EXERCISE DIRECTIONS
Pull out every line below that contains the word "Import".

THE INPUT

*** Block opens ***

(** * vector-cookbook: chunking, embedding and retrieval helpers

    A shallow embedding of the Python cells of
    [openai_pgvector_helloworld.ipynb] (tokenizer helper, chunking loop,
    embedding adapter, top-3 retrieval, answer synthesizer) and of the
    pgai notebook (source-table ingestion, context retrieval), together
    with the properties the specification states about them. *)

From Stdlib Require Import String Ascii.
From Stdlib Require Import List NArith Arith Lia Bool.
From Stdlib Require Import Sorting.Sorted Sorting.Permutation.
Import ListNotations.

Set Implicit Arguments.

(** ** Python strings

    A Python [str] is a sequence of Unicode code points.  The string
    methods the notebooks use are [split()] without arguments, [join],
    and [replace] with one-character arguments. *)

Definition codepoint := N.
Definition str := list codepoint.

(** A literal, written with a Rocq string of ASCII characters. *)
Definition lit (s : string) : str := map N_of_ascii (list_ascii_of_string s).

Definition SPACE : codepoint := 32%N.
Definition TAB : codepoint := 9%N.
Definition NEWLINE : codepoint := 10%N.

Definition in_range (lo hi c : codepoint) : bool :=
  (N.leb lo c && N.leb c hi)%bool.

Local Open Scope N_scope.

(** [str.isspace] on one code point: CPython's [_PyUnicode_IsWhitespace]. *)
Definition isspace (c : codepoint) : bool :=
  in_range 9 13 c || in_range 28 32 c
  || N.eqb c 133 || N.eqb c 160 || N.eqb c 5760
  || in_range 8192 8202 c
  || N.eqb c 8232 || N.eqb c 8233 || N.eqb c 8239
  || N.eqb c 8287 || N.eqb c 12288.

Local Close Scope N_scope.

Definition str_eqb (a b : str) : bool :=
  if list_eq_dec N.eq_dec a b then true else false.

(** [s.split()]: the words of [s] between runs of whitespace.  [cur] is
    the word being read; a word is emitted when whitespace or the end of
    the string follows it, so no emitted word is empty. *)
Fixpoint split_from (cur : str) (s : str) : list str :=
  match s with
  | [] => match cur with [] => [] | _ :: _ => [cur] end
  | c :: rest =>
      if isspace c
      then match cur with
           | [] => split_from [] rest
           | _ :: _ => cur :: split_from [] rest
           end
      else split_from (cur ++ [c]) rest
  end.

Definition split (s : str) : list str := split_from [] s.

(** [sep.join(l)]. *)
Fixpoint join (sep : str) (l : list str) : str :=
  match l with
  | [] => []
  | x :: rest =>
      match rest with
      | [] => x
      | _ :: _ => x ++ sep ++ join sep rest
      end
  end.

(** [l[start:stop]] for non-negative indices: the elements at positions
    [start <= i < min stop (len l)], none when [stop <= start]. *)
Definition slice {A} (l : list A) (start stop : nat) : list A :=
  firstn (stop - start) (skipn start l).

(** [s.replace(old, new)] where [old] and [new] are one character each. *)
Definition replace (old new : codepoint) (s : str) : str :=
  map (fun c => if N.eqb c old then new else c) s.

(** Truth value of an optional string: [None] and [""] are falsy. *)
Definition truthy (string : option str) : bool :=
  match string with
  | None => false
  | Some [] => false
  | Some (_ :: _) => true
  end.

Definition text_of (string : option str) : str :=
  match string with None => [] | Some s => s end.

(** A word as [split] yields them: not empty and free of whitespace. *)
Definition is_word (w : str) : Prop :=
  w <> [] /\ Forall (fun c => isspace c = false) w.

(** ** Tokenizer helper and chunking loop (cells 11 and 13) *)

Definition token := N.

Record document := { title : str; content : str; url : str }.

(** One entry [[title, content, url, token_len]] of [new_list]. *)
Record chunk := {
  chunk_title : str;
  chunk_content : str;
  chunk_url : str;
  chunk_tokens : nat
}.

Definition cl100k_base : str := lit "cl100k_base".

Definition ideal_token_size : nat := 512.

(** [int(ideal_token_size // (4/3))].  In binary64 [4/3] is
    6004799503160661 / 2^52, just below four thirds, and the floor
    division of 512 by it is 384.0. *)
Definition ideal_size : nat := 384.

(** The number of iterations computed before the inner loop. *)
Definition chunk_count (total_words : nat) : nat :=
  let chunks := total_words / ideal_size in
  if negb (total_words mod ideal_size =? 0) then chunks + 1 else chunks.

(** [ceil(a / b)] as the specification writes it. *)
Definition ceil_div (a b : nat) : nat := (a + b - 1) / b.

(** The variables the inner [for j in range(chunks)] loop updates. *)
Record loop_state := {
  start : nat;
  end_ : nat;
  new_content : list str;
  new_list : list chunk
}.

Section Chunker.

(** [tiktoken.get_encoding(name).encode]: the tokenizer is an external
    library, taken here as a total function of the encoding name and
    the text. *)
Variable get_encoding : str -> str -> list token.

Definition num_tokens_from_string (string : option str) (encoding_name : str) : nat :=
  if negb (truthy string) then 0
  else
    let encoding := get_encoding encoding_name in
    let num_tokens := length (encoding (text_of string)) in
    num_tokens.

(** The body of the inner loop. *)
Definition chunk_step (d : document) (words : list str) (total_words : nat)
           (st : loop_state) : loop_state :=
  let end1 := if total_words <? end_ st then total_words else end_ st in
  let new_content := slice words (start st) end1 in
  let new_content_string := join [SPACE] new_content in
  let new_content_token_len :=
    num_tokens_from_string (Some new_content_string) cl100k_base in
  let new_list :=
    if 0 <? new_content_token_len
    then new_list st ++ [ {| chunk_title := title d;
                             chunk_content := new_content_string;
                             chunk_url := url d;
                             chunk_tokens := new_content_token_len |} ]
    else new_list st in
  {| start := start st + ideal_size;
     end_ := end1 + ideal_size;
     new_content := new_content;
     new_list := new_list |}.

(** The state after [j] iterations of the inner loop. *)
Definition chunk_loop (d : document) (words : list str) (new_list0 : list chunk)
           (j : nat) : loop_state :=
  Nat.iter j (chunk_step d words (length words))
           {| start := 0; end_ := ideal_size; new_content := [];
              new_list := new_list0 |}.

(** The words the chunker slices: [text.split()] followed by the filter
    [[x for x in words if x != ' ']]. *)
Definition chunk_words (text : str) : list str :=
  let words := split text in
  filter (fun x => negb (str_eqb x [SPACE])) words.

*** Block closes ***

OUTPUT FOR THIS EXERCISE
From Stdlib Require Import String Ascii.
From Stdlib Require Import List NArith Arith Lia Bool.
From Stdlib Require Import Sorting.Sorted Sorting.Permutation.
Import ListNotations.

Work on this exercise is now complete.